(* ===== verification/SliceOwnership.v ===== *)
(** * Coordinate proofs for slice ownership ([slice_ownership.py])

    A tensor axis of [device_extent] sticks is split into [split] equal slices, and an
    access walks the axis with a coordinate over several loops.  The functions of
    this module certify that splitting one loop ([project_affine_slice_axis], with
    its variant under a floor) or several ([factor_slice_axis]) hands out exactly
    those slices.

    Coordinates are sympy expressions.  What the code asks sympy about one is the
    record [affine_query] or [floor_query], or the list of terms
    [Add.make_args(expand(c))] returns; [value] is the integer the expression denotes
    when the loops have the given values.  The laws state what sympy's answers mean:
    an expression whose expanded difference to [origin + sum(c * s)] is zero denotes
    that sum.  [free_symbols] is a Python set, taken in some order: the results do
    not depend on it. *)

From S2P Require Import Prelude PyDict.

(** What is asked of one affine candidate: [None] where [is_Integer] is not true. *)
Record affine_query := mkAffine {
  free_symbols : list string;
  origin : option Z;
  coeff : string -> option Z;
  residual_zero : bool;
  value : (string -> Z) -> Z
}.

(** The sum of [c * s] over the symbols. *)
Definition linear (coefficients : string -> Z) (symbols : list string) (env : string -> Z) : Z :=
  zsum ((fun s => coefficients s * env s) <$> symbols).

Definition affine_law (q : affine_query) : Prop :=
  forall o, origin q = Some o -> (forall s, s ∈ free_symbols q -> is_Some (coeff q s)) -> residual_zero q = true ->
    forall env, value q env = o + linear (fun s => default 0 (coeff q s)) (free_symbols q) env.

(** ** [project_affine_slice_axis] *)

(** An extent of the iteration space: [None] when it is not a positive integer. *)
Definition positive_extent (space : dict (option Z)) (s : string) : option Z :=
  match dget space s with Some (Some e) => if 0 <? e then Some e else None | _ => None end.

Fixpoint all_extents (space : dict (option Z)) (symbols : list string) : option (dict Z) :=
  match symbols with
  | [] => Some []
  | s :: rest =>
      match positive_extent space s, all_extents space rest with
      | Some e, Some k => Some ((s, e) :: k)
      | _, _ => None
      end
  end.

(** The containment test of one slot. *)
Definition slot_contained (o step loop_width other_span width slot : Z) : bool :=
  let low := o + step * slot * loop_width in
  let high := low + step * (loop_width - 1) + other_span in
  (slot * width <=? low) && (low <=? high) && (high <? (slot + 1) * width).

(** One loop: its projection, if every slot is contained. *)
Definition project_loop (q : affine_query) (o width split : Z) (extents : dict Z) (le : string * Z)
    : list (string * (Z * Z)) :=
  if negb (le.2 mod split =? 0) then []
  else
    let step := default 0 (coeff q le.1) in
    let other_span := zsum ((fun se => default 0 (coeff q se.1) * (se.2 - 1)) <$>
                              filter (fun se => se.1 <> le.1) extents) in
    if forallb (slot_contained o step (le.2 / split) other_span width) (seqZ 0 split)
    then [(le.1, (o, step))] else [].

(** The result is the loop and the line [origin + step * loop]. *)
Definition project_affine_slice_axis (q : affine_query) (device_extent split : Z) (space : dict (option Z))
    : res (option (string * (Z * Z))) :=
  if (length (free_symbols q) <? 2)%nat || negb (forallb (fun s => dmem space s) (free_symbols q)) then Ok None
  else match origin q with
  | None => Ok None
  | Some o =>
      if existsb (fun s => match coeff q s with Some c => c <=? 0 | None => true end) (free_symbols q)
         || negb (residual_zero q) then Ok None
      else match all_extents space (free_symbols q) with
      | None => Ok None
      | Some extents =>
          raise_if (split =? 0) ZeroDivisionError;;
          Ok (match (le ← extents; project_loop q o (device_extent / split) split extents le) with
              | [p] => Some p
              | _ => None
              end)
      end
  end.

(** ** [project_floor_affine_slice_axis] *)

(** A coordinate [A + floor(B)]: [integer_part] answers for [A], [floor_num] and
    [floor_den] for [B], and [scaled], [denominator] for
    [together(A + B).as_numer_denom()].  The symbols of [integer_part] are those of
    the whole coordinate. *)
Record floor_query := mkFloor {
  one_floor : bool;
  integer_part : affine_query;
  floor_num : (string -> Z) -> Z;
  floor_den : Z;
  scaled : affine_query;
  denominator : option Z
}.

Definition floor_value (f : floor_query) (env : string -> Z) : Z :=
  value (integer_part f) env + floor_num f env / floor_den f.

Definition floor_law (f : floor_query) : Prop :=
  0 < floor_den f /\ affine_law (scaled f) /\
  forall d env, denominator f = Some d ->
    value (scaled f) env * floor_den f = (value (integer_part f) env * floor_den f + floor_num f env) * d.
(** [reversed(sorted(zip(stride, tile_stride)))] over the regular dimensions. *)
Definition pair_leb (a b : Z * Z) : bool := (a.1 <? b.1) || ((a.1 =? b.1) && (a.2 <=? b.2)).

Definition paired (size stride tile_stride : list Z) : list (Z * Z) :=
  let dims := filter (fun d => regular size stride d = true) (seq 0 (length size)) in
  reverse (py_sorted pair_leb
    ((fun d => (default 0 (stride !! d), default 0 (tile_stride !! d))) <$> dims)).

(** The tile index: a constant and one coefficient per variable. *)
Definition compute_tile_index (index : list index_term) (size stride tile_stride : list Z)
    : res (Z * list (Z * string)) :=
  ao ← decompose_index_for_tiling index;
  let ps := paired size stride tile_stride in
  o ← compute_tile_offset ao.2 ps;
  cs ← py_map (fun a => c ← compute_tile_offset a.1 ps; Ok (c, a.2)) ao.1;
  Ok (o, cs).

(** ** Offsets *)

(** [sum(x * s)] *)
Definition dot (xs ss : list Z) : Z := zsum (zip_with Z.mul xs ss).

Lemma dot_cons x xs s ss : dot (x :: xs) (s :: ss) = x * s + dot xs ss.
Proof. done. Qed.

Lemma dot_add xs ys ss : length xs = length ss -> length ys = length ss ->
  dot (zip_with Z.add xs ys) ss = dot xs ss + dot ys ss.
Proof.
  revert xs ys. induction ss as [|s ss IH]; intros [|x xs] [|y ys] Hx Hy; try done.
  cbn [zip_with]. rewrite !dot_cons, IH by (simpl in *; lia). lia.
Qed.

Lemma dot_scale k xs ss : dot ((fun x => k * x) <$> xs) ss = k * dot xs ss.
Proof.
  revert xs. induction ss as [|s ss IH]; intros [|x xs]; try (unfold dot, zsum; simpl; lia).
  rewrite fmap_cons, !dot_cons, IH. lia.
Qed.

(** Peeling strides off an offset: the digits it finds rebuild both offsets. *)
Lemma offset_digits ps : forall st st',
  for_each offset_step ps st = Ok st' ->
  exists qs, length qs = length ps /\ st.1 = dot qs (fst <$> ps) + st'.1 /\ st'.2 = st.2 + dot qs (snd <$> ps).
Proof.
  induction ps as [|[s t] ps IH]; intros st st'; cbn [for_each].
  - intros [= <-]. exists []. unfold dot, zsum. simpl. split_and!; [done | lia | lia].
  - intros (st1 & Hst1 & Hrun)%bind_Ok. unfold offset_step in Hst1.
    apply bind_Ok in Hst1 as ([] & Hz%raise_if_Ok & [= <-]). cbn [fst snd] in *. apply Z.eqb_neq in Hz.
    destruct (IH _ _ Hrun) as (qs & Hl & H1 & H2). cbn [fst snd] in *. exists (st.1 / s :: qs).
    rewrite !fmap_cons, !dot_cons. cbn [fst snd]. pose proof (Z.div_mod st.1 s Hz). split_and!; [simpl; lia | lia | lia].
Qed.

Lemma tile_offset_digits offset ps t :
  compute_tile_offset offset ps = Ok t ->
  exists qs, length qs = length ps /\ offset = dot qs (fst <$> ps) /\ t = dot qs (snd <$> ps).
Proof.
  unfold compute_tile_offset. intros (st & Hrun & H)%bind_Ok. apply bind_Ok in H as ([] & Hz%raise_if_Ok & [= <-]).
  apply negb_false_iff, Z.eqb_eq in Hz. destruct (offset_digits _ _ _ Hrun) as (qs & Hl & H1 & H2). cbn in *.
  exists qs. split_and!; [done | lia | lia].
Qed.

(** A layout without overlap, outermost dimension first: an inner element never
    reaches the next stride.  Entries are [(stride, size)]. *)
Fixpoint nested (l : list (Z * Z)) : Prop :=
  match l with
  | [] => True
  | (s, n) :: l' => 0 < s /\ 1 <= n /\ match l' with [] => True | (s', n') :: _ => n' * s' <= s end /\ nested l'
  end.

(** Coordinates inside the sizes. *)
Definition in_bounds (xs : list Z) (l : list (Z * Z)) : Prop := Forall2 (fun x sn => 0 <= x < sn.2) xs l.

Lemma nested_bound l xs :
  nested l -> in_bounds xs l ->
  0 <= dot xs (fst <$> l) /\ match l with [] => dot xs (fst <$> l) = 0 | (s, n) :: _ => dot xs (fst <$> l) < n * s end.
Proof.
  intros Hn Hb. revert Hn. induction Hb as [|x [s n] xs l Hx Hb IH]; [unfold dot, zsum; simpl; lia|].
  intros (Hs & Hn & Hlt & Hnest). cbn [fst snd] in *. rewrite fmap_cons, dot_cons. cbn [fst].
  destruct (IH Hnest) as [H0 H1]. destruct l as [|[s' n'] l]; [split; nia|]. split; nia.
Qed.

(** Greedy division finds the coordinates back. *)
Lemma offset_roundtrip_aux ps ns xs : forall acc,
  length ns = length ps -> nested (zip (fst <$> ps) ns) -> in_bounds xs (zip (fst <$> ps) ns) ->
  for_each offset_step ps (dot xs (fst <$> ps), acc) = Ok (0, acc + dot xs (snd <$> ps)).
Proof.
  revert ns xs. induction ps as [|[s t] ps IH]; intros ns xs acc Hl Hn Hb.
  - assert (xs = []) as -> by (by inversion Hb). cbn. unfold dot, zsum. simpl. by rewrite Z.add_0_r.
  - destruct ns as [|n ns]; [done|]. destruct xs as [|x xs]; [by inversion Hb|].
    rewrite !fmap_cons, !dot_cons. cbn [fst snd]. rewrite fmap_cons in Hn, Hb. cbn [zip zip_with fst] in Hn, Hb.
    apply Forall2_cons in Hb as [Hx Hb]. cbn in Hx. destruct Hn as (Hs & Hn1 & Hlt & Hn).
    change (zip_with pair (fst <$> ps) ns) with (zip (fst <$> ps) ns) in *.
    destruct (nested_bound _ _ Hn Hb) as [H0 H1]. rewrite fst_zip in H0, H1 by (rewrite length_fmap; simpl in Hl; lia).
    assert (0 <= dot xs (fst <$> ps) < s) as Hr by (destruct (zip (fst <$> ps) ns) as [|[s' n'] l]; lia).
    assert (forall a, offset_step (s, t) (a, acc) = Ok (a mod s, acc + a / s * t)) as Hstep.
    { intros a. unfold offset_step, raise_if. cbn [fst snd]. destruct (Z.eqb_spec s 0); [lia | done]. }
    cbn [for_each]. rewrite Hstep. cbn [mbind res_bind].
    assert ((x * s + dot xs (fst <$> ps)) / s = x) as ->
      by (rewrite Z.div_add_l, Z.div_small by lia; lia).
    assert ((x * s + dot xs (fst <$> ps)) mod s = dot xs (fst <$> ps)) as ->
      by (rewrite Z.add_comm, Z.mod_add, Z.mod_small by lia; done).
    rewrite (IH ns) by (done || (simpl in Hl; lia)). do 2 f_equal. lia.
Qed.

(** The offset of an element survives the change of layout: in a tensor without
    overlap, [compute_tile_offset] turns the offset of the element at given
    coordinates into the tile offset of the same coordinates. *)
Lemma offset_conversion ps ns xs :
  length ns = length ps -> nested (zip (fst <$> ps) ns) -> in_bounds xs (zip (fst <$> ps) ns) ->
  compute_tile_offset (dot xs (fst <$> ps)) ps = Ok (dot xs (snd <$> ps)).
Proof.
  intros Hl Hn Hb. unfold compute_tile_offset. rewrite (offset_roundtrip_aux ps ns xs 0) by done. cbn. done.
Qed.

(** ** Tile indices *)

Section values.
(** [v] gives the iteration variables their values, [opaque] the factors and terms
    that are neither numbers nor variables. *)
Context (v : string -> Z) (opaque : Z).

Definition factor_value (x : string) (a : factor) : Z :=
  match a with FVar => v x | FNum z => z | FModular | FOther => opaque end.

Definition term_value (t : index_term) : Z :=
  match term_shape t, term_vars t with
  | SConst z, _ => z
  | SVar, x :: _ => v x
  | SMul args, x :: _ => zprod (factor_value x <$> args)
  | _, _ => opaque
  end.

Definition atoms_value (l : list (Z * string)) : Z := zsum ((fun a => a.1 * v a.2) <$> l).

Lemma atoms_value_snoc l a : atoms_value (l ++ [a]) = atoms_value l + a.1 * v a.2.
Proof. unfold atoms_value. rewrite fmap_app, zsum_app. unfold zsum at 2. simpl. lia. Qed.
(** The moves of the annealing search stay legal and can be taken back: from an
    admitted complete split every neighbour is again an admitted complete split
    that differs in the factor of one axis or in one level of the tiling, its
    division loses no information, and the search can move back. *)
Theorem neighbours_legal_reversible sp s t out d' :
  NoDup (axes sp) -> at_state sp s t ->
  neighbours sp (division_of sp s t) = Ok out -> d' ∈ out ->
  exists s' t', d' = division_of sp s' t' /\ at_state sp s' t' /\ splits_of sp d' = s' /\
    ((t' = t /\ exists axis f, axis ∈ axes sp /\ f <> dget_or 1 s axis /\ s' = dset axis f s) \/
     (s' = s /\ level_edit (PlanSolver.axes t) (PlanSolver.axes t'))) /\
    (forall out', neighbours sp d' = Ok out' -> division_of sp s t ∈ out').
Proof.
  intros Hnd Hs Hrun Hin. pose proof Hs as [Hk Hadm].
  apply (elem_of_neighbours sp s t out d' Hnd Hs Hrun) in Hin
    as [(axis & l & s' & Hax & Hl & Hs' & ->) | (spec & Hopt & Ha & ->)].
  - apply (elem_of_axis_moves _ _ _ _ _ _ Hl) in Hs' as (dom & f & Hdom & Hf & Hne & -> & Ha).
    assert (at_state sp (dset axis f s) t) as Hst.
    { split; [|done]. rewrite dkeys_dset_mem; [done|]. by rewrite Hk. }
    exists (dset axis f s), t. split_and!; [done | done | by apply splits_division | left; split; [done|]; by exists axis, f |].
    intros out' Hout'.
    apply (elem_of_neighbours sp _ t out' _ Hnd Hst Hout'). left.
    assert (exists l', axis_moves sp (dset axis f s) t axis = Ok l') as [l' Hl'].
    { unfold neighbours in Hout'. rewrite splits_division in Hout' by done. cbn [tiling division_of] in Hout'.
      apply bind_Ok in Hout' as (moves & Hm & _). apply py_map_Ok in Hm.
      apply list_elem_of_lookup in Hax as [i Hi].
      destruct (Forall2_lookup_l _ _ _ _ _ Hm Hi) as (l' & _ & Hl'). eauto. }
    exists axis, l', s. split_and!; try done. apply (elem_of_axis_moves _ _ _ _ _ _ Hl').
    assert (axis ∈ dkeys s) as Hak by (by rewrite Hk).
    exists dom, (dget_or 1 s axis). split_and!; [done | | | |done].
    + destruct (admits_context sp s t Hadm) as (c & Hc & Hleg).
      destruct (proj2 (dget_is_Some s axis) Hak) as [f0 Hf0]. unfold dget_or. rewrite Hf0. cbn.
      destruct (legal_in_domain c s axis f0 Hleg (dget_Some_elem _ _ _ Hf0)) as (_ & dom' & Hd' & Hin').
      unfold space_factor_domain in Hdom. rewrite Hc in Hdom. cbn [mbind res_bind] in Hdom. congruence.
    + unfold dget_or at 2. rewrite dget_dset, decide_True by done. cbn. congruence.
    + symmetry. by apply dset_dset_back.
  - assert (at_state sp s spec) as Hst by done. unfold tiling_options in Hopt.
    destruct (sp_tiling sp) as [ts|] eqn:Hts; [|by apply elem_of_nil in Hopt].
    pose proof (admits_tiling_legal sp s t ts Hts Hadm) as Ht.
    apply elem_of_tiling_moves in Hopt as [Hspec Hed]; [|done].
    exists s, spec. split_and!; [done | done | by apply splits_division | by right |].
    intros out' Hout'. apply (elem_of_neighbours sp s spec out' _ Hnd Hst Hout'). right. exists t.
    split_and!; [|done|done]. unfold tiling_options. rewrite Hts. apply elem_of_tiling_moves; [done|].
    split; [done | by apply level_edit_sym].
Qed.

● **The problem**
Only one stretch of the data above is needed. Restate it word for word, from the line containing "the whole coordinate. *)" through the line containing "(** The tile", both ends included.

● **Response**
    the whole coordinate. *)
Record floor_query := mkFloor {
  one_floor : bool;
  integer_part : affine_query;
  floor_num : (string -> Z) -> Z;
  floor_den : Z;
  scaled : affine_query;
  denominator : option Z
}.

Definition floor_value (f : floor_query) (env : string -> Z) : Z :=
  value (integer_part f) env + floor_num f env / floor_den f.

Definition floor_law (f : floor_query) : Prop :=
  0 < floor_den f /\ affine_law (scaled f) /\
  forall d env, denominator f = Some d ->
    value (scaled f) env * floor_den f = (value (integer_part f) env * floor_den f + floor_num f env) * d.
(** [reversed(sorted(zip(stride, tile_stride)))] over the regular dimensions. *)
Definition pair_leb (a b : Z * Z) : bool := (a.1 <? b.1) || ((a.1 =? b.1) && (a.2 <=? b.2)).

Definition paired (size stride tile_stride : list Z) : list (Z * Z) :=
  let dims := filter (fun d => regular size stride d = true) (seq 0 (length size)) in
  reverse (py_sorted pair_leb
    ((fun d => (default 0 (stride !! d), default 0 (tile_stride !! d))) <$> dims)).

(** The tile index: a constant and one coefficient per variable. *)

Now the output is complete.